Inicia-se na próxima sessão do Plenário, prevista para 08 de fevereiro de 2024, o julgamento pelo Supremo Tribunal Federal das ADIs que podem alterar a composição do Congresso Nacional. Trata-se do julgamento das ações propostas pela Rede Sustentabilidade (ADI nº 7.228/DF), pelo PSB/Podemos (ADI nº 7.263/DF) e pelo Progressistas (ADI nº 7.325/DF).

Esse debate ganhou ainda maior repercussão midiática depois que a Procuradoria Geral da República emitiu parecer segundo o qual opinava pela declaração parcial de inconstitucionalidade das alterações determinadas pela Lei nº 14.211/21 (alterou o regime de distribuição das sobras partidárias), tratando do que se convencionou chamar de “sobra das sobras” [1]. Esse parecer gerou grande controvérsia, inclusive, pela má-compreensão sobre as suas consequências [2].

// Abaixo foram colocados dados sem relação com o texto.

(* ===== verification/Console.v ===== *)
(** * The console and the UART (kernel/console.c, kernel/uart.c, procdump of
    kernel/proc.c)

    The UART is a device: what reads of its registers will return is part of the
    state, and its register writes are recorded in order. *)

From S2P Require Import Prelude Abi Monad Riscv Mem Kalloc Vm Proc Printf.

(** ** The device *)

Definition RHR : Z := 0.
Definition THR : Z := 0.
Definition IER : Z := 1.
Definition IER_RX_ENABLE : Z := Z.shiftl 1 0.
Definition IER_TX_ENABLE : Z := Z.shiftl 1 1.
Definition FCR : Z := 2.
Definition FCR_FIFO_ENABLE : Z := Z.shiftl 1 0.
Definition FCR_FIFO_CLEAR : Z := Z.shiftl 3 1.
Definition LCR : Z := 3.
Definition LCR_EIGHT_BITS : Z := Z.shiftl 3 0.
Definition LCR_BAUD_LATCH : Z := Z.shiftl 1 7.
Definition LSR : Z := 5.
Definition LSR_RX_READY : Z := Z.shiftl 1 0.
Definition LSR_TX_IDLE : Z := Z.shiftl 1 5.

Definition UART_TX_BUF_SIZE : Z := 32.

(** [lsr] and [rhr] are the values that the next reads of LSR and RHR return;
    [port] the writes so far. *)
Record uart := Uart {
  tx_buf : list Z;
  tx_w : Z;
  tx_r : Z;
  panicked : bool;
  lsr : list Z;
  rhr : list Z;
  port : list (Z * Z) }.

Definition INPUT_BUF : Z := 128.

Record cons := Cons {
  cbuf : list Z;
  cr : Z;
  cw : Z;
  ce : Z }.

(** The UART, the console, and the processes. *)
Record cstate := CState {
  uart_ : uart;
  cons_ : cons;
  cprocs : procs }.

Definition upduart (f : uart → uart) : K cstate unit :=
  modify (λ s, CState (f (uart_ s)) (cons_ s) (cprocs s)).

Definition updcons (f : cons → cons) : K cstate unit :=
  modify (λ s, CState (uart_ s) (f (cons_ s)) (cprocs s)).

Definition cprocsL : lens cstate procs := Lens cprocs (λ p s, CState (uart_ s) (cons_ s) p).

(** [for(;;) ;] *)
Definition hang {A} : K cstate A := λ _ _, NoFuel.

Definition ReadLSR : K cstate Z :=
  u <- gets uart_ ;;
  match lsr u with
  | [] => hang
  | v :: l => upduart (λ u, Uart (tx_buf u) (tx_w u) (tx_r u) (panicked u) l (rhr u) (port u)) ;; ret v
  end.

Definition ReadRHR : K cstate Z :=
  u <- gets uart_ ;;
  match rhr u with
  | [] => hang
  | v :: l => upduart (λ u, Uart (tx_buf u) (tx_w u) (tx_r u) (panicked u) (lsr u) l (port u)) ;; ret v
  end.

Definition WriteReg (reg v : Z) : K cstate unit :=
  upduart (λ u, Uart (tx_buf u) (tx_w u) (tx_r u) (panicked u) (lsr u) (rhr u) (port u ++ [(reg, u8 v)])).

Definition uartinit : K cstate unit :=
  (* disable interrupts. *)
  WriteReg IER 0 ;;
  (* special mode to set baud rate. *)
  WriteReg LCR LCR_BAUD_LATCH ;;
  (* baud rate of 38.4K. *)
  WriteReg 0 0x03 ;;
  WriteReg 1 0x00 ;;
  (* leave set-baud mode, and set word length to 8 bits, no parity. *)
  WriteReg LCR LCR_EIGHT_BITS ;;
  (* reset and enable FIFOs. *)
  WriteReg FCR (Z.lor FCR_FIFO_ENABLE FCR_FIFO_CLEAR) ;;
  (* enable transmit and receive interrupts. *)
  WriteReg IER (Z.lor IER_TX_ENABLE IER_RX_ENABLE).

Definition tx_idle (v : Z) : bool := negb (Z.land v LSR_TX_IDLE =? 0).

(** The loop of [uartstart]; each turn that goes on sends a character. *)
Fixpoint uartstart_loop (fuel : nat) : K cstate unit :=
  u <- gets uart_ ;;
  if tx_w u =? tx_r u then ret tt (* transmit buffer is empty. *)
  else
    match fuel with
    | O => λ _ _, NoFuel
    | S fuel =>
        v <- ReadLSR ;;
        if negb (tx_idle v) then ret tt
        else
          u <- gets uart_ ;;
          let c := default 0 (zget (tx_buf u) (tx_r u mod UART_TX_BUF_SIZE)) in
          upduart (λ u, Uart (tx_buf u) (tx_w u) (u64 (tx_r u + 1)) (panicked u) (lsr u) (rhr u) (port u)) ;;
          (* maybe uartputc() is waiting for space in the buffer. *)
          wakeup C_uart ;;
          WriteReg THR c ;;
          uartstart_loop fuel
    end.

(** As many turns as characters are buffered. *)
Definition uartstart : K cstate unit := λ s x,
  uartstart_loop (Z.to_nat (u64 (tx_w (uart_ s) - tx_r (uart_ s)))) s x.

(** [uart_tx_buf[uart_tx_w % UART_TX_BUF_SIZE] = c; uart_tx_w += 1;] *)
Definition tx_push (c : Z) (u : uart) : uart :=
  Uart (zset (tx_buf u) (tx_w u mod UART_TX_BUF_SIZE) (u8 c)) (u64 (tx_w u + 1)) (tx_r u) (panicked u) (lsr u) (rhr u) (port u).

Fixpoint uartputc_loop (fuel : nat) (c : Z) : K cstate unit :=
  u <- gets uart_ ;;
  if tx_w u =? u64 (tx_r u + UART_TX_BUF_SIZE) then
    (* buffer is full. *)
    sleep C_uart L_uart ;;
    match fuel with
    | O => λ _ _, NoFuel
    | S fuel => uartputc_loop fuel c
    end
  else
    upduart (tx_push c) ;;
    uartstart ;;
    release L_uart.

Definition uartputc (c : Z) : K cstate unit :=
  acquire L_uart ;;
  p <- gets (λ s, panicked (uart_ s)) ;;
  if (p : bool) then hang
  else λ s x, uartputc_loop (naps x) c s x.

(** Waiting for the transmitter: a turn a read of LSR. *)
Fixpoint wait_idle (fuel : nat) : K cstate unit :=
  match fuel with
  | O => hang
  | S fuel => v <- ReadLSR ;; if tx_idle v then ret tt else wait_idle fuel
  end.

(** Interrupts are off between [push_off] and [pop_off] (Spinlock.v). *)
Definition uartputc_sync (c : Z) : K cstate unit :=
  p <- gets (λ s, panicked (uart_ s)) ;;
  if (p : bool) then hang
  else
    (λ s x, wait_idle (S (length (lsr (uart_ s)))) s x) ;;
    WriteReg THR c.

(** read one input character from the UART, or -1 if none is waiting. *)
Definition uartgetc : K cstate Z :=
  v <- ReadLSR ;;
  if negb (Z.land v 0x01 =? 0) then ReadRHR else ret (-1).

(** ** The console *)

Definition BACKSPACE : Z := 0x100.

(** [C(x)]: Control-x *)
Definition CTRL (x : Z) : Z := x - 64.

Definition consputc (c : Z) : K cstate unit :=
  if c =? BACKSPACE then
    (* if the user typed backspace, overwrite with a space. *)
    uartputc_sync 8 ;; uartputc_sync 32 ;; uartputc_sync 8
  else uartputc_sync c.

(** The kernel's [printf], when [pr.locking] is set. *)
Definition cprintf (fmt : list Z) (args : list varg) : K cstate unit :=
  acquire L_pr ;;
  for_each (printf_chars fmt args) consputc ;;
  release L_pr.

Definition state_text (st : procstate) : list Z :=
  match st with
  | UNUSED => chars "unused"
  | SLEEPING => chars "sleep "
  | RUNNABLE => chars "runble"
  | RUNNING => chars "run   "
  | ZOMBIE => chars "zombie"
  | USED => chars "???"
  end.

(** The characters of an array up to the NUL. *)
Fixpoint upto_nul (l : list Z) : list Z :=
  match l with
  | c :: l => if c =? 0 then [] else c :: upto_nul l
  | [] => []
  end.

(** No lock to avoid wedging a stuck machine further. *)
Definition procdump : K cstate unit :=
  cprintf [10] [] ;;
  for_each (seqZ 0 NPROC) (λ i,
    p <- gets (λ s, getp (cprocs s) i) ;;
    if decide (state p = UNUSED) then ret tt
    else
      cprintf (chars "%d %s %s") [VNum (pid p); VStr (Some (state_text (state p))); VStr (Some (upto_nul (name p)))] ;;
      cprintf [10] []).

Section console.
(** The calling process. *)
Context (me : Z).

(** [for(i = 0; i < n; i++)], with [k] turns left: the value of [i]. *)
Fixpoint consolewrite_loop (k : nat) (user_src : bool) (src i : Z) : K cstate Z :=
  match k with
  | O => ret i
  | S k =>
      r <- lift cprocsL (either_copyin me user_src (u64 (src + i)) 1) ;;
      if r.1 =? -1 then ret i
      else
        uartputc (default 0 (head r.2)) ;;
        consolewrite_loop k user_src src (i + 1)
  end.

Definition consolewrite (user_src : bool) (src n : Z) : K cstate Z :=
  consolewrite_loop (Z.to_nat n) user_src src 0.

(** [while(cons.r == cons.w)]: [false] when the process has been killed. *)
Fixpoint cons_wait (fuel : nat) : K cstate bool :=
  match fuel with
  | O => λ _ _, NoFuel
  | S fuel =>
      c <- gets cons_ ;;
      if cr c =? cw c then
        p <- gets (λ s, getp (cprocs s) me) ;;
        if killed p then
          release L_cons ;;
          ret false
        else
          sleep C_cons L_cons ;;
          cons_wait fuel
      else ret true
  end.

(** The next byte of the input buffer. *)
Definition cons_front (c : cons) : Z := default 0 (zget (cbuf c) (cr c mod INPUT_BUF)).

(** The loop of [consoleread], [k] bytes wanted: the bytes still wanted when it
    ends, or [None] when it has returned -1. *)
Fixpoint consoleread_loop (k : nat) (user_dst : bool) (dst : Z) (target : nat) : K cstate (option nat) :=
  match k with
  | O => ret (Some O)
  | S k' =>
      ok <- (λ s x, cons_wait (S (naps x)) s x) ;;
      if negb ok then ret None
      else
        c <- gets cons_ ;;
        let b := cons_front c in
        updcons (λ c, Cons (cbuf c) (u32 (cr c + 1)) (cw c) (ce c)) ;;
        if b =? CTRL 68 then (* end-of-file *)
          (* Save ^D for next time, to make sure caller gets a 0-byte result. *)
          when (k <? target)%nat (updcons (λ c, Cons (cbuf c) (u32 (cr c - 1)) (cw c) (ce c))) ;;
          ret (Some k)
        else
          r <- lift cprocsL (either_copyout me user_dst dst [b]) ;;
          if r =? -1 then ret (Some k)
          else if b =? 10 then ret (Some k') (* a whole line has arrived *)
          else consoleread_loop k' user_dst (u64 (dst + 1)) target
  end.

Definition consoleread (user_dst : bool) (dst n : Z) : K cstate Z :=
  acquire L_cons ;;
  r <- consoleread_loop (Z.to_nat n) user_dst dst (Z.to_nat n) ;;
  match r with
  | None => ret (-1)
  | Some k =>
      release L_cons ;;
      ret (if 0 <? n then n - Z.of_nat k else 0)
  end.
End console.

(** [cons.buf[(cons.e-1) % INPUT_BUF]] *)
Definition cons_last (c : cons) : Z := default 0 (zget (cbuf c) (u32 (ce c - 1) mod INPUT_BUF)).

Definition cons_erase : K cstate unit :=
  updcons (λ c, Cons (cbuf c) (cr c) (cw c) (u32 (ce c - 1))) ;;
  consputc BACKSPACE.

(** Kill line: a turn a character that is being edited. *)
Fixpoint kill_line (fuel : nat) : K cstate unit :=
  c <- gets cons_ ;;
  if negb (ce c =? cw c) && negb (cons_last c =? 10) then
    match fuel with
    | O => λ _ _, NoFuel
    | S fuel => cons_erase ;; kill_line fuel
    end
  else ret tt.

(** [cons.buf[cons.e++ % INPUT_BUF] = c] *)
Definition cons_store (v : Z) (c : cons) : cons :=
  Cons (zset (cbuf c) (ce c mod INPUT_BUF) v) (cr c) (cw c) (u32 (ce c + 1)).

Definition consoleintr (c : Z) : K cstate unit :=
  acquire L_cons ;;
  (if c =? CTRL 80 then procdump (* Print process list. *)
   else if c =? CTRL 85 then λ s x, kill_line (Z.to_nat (u32 (ce (cons_ s) - cw (cons_ s)))) s x (* Kill line. *)
   else if (c =? CTRL 72) || (c =? 0x7f) then (* Backspace *)
     b <- gets cons_ ;;
     when (negb (ce b =? cw b)) cons_erase
   else
     b <- gets cons_ ;;
     when (negb (c =? 0) && (u32 (ce b - cr b) <? INPUT_BUF))
       (let c := if c =? 13 then 10 else c in
        (* echo back to the user. *)
        consputc c ;;
        (* store for consumption by consoleread(). *)
        updcons (cons_store (u8 c)) ;;
        b <- gets cons_ ;;
        when ((c =? 10) || (c =? CTRL 68) || (ce b =? u32 (cr b + INPUT_BUF)))
          (* wake up consoleread() if a whole line (or end-of-file) has arrived. *)
          (updcons (λ b, Cons (cbuf b) (cr b) (ce b) (ce b)) ;;
           wakeup C_cons))) ;;
  release L_cons.

(** The loop of [uartintr] over the waiting characters. *)
Fixpoint uartintr_loop (fuel : nat) : K cstate unit :=
  match fuel with
  | O => λ _ _, NoFuel
  | S fuel =>
      c <- uartgetc ;;
      if c =? -1 then ret tt
      else consoleintr c ;; uartintr_loop fuel
  end.

Definition uartintr : K cstate unit :=
  (* read and process incoming characters. *)
  (λ s x, uartintr_loop (S (length (rhr (uart_ s)))) s x) ;;
  (* send buffered characters. *)
  acquire L_uart ;;
  uartstart ;;
  release L_uart.

(** [devsw] after [consoleinit] *)
Definition consoleinit : K cstate (Z → option ((bool → Z → Z → Z → K cstate Z) * (bool → Z → Z → Z → K cstate Z))) :=
  uartinit ;;
  (* connect read and write system calls to consoleread and consolewrite. *)
  ret (λ major, if major =? CONSOLE then
                  Some (λ u a n me, consoleread me u a n, λ u a n me, consolewrite me u a n)
                else None).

Ocorre que em cada uma das Ações Diretas de Inconstitucionalidade, as agremiações autoras formulam pedidos distintos e, portanto, com diferentes repercussões sobre a distribuição das cadeiras preenchidas no último pleito eleitoral.

Entenda quais as diferenças de cada uma dessas ações e os seus fundamentos para compreender as questões constitucionais em jogo e suas consequências.

  1. Alteração das regras sobre distribuição das sobras partidárias pela Lei nº 14.211, de 1º de outubro de 2021

A existência de excessiva fragmentação partidária no Congresso Nacional tem sido comumente apontada como uma das causas que concorrem para a desestabilização da relação entre o Executivo e Legislativo no plano federal.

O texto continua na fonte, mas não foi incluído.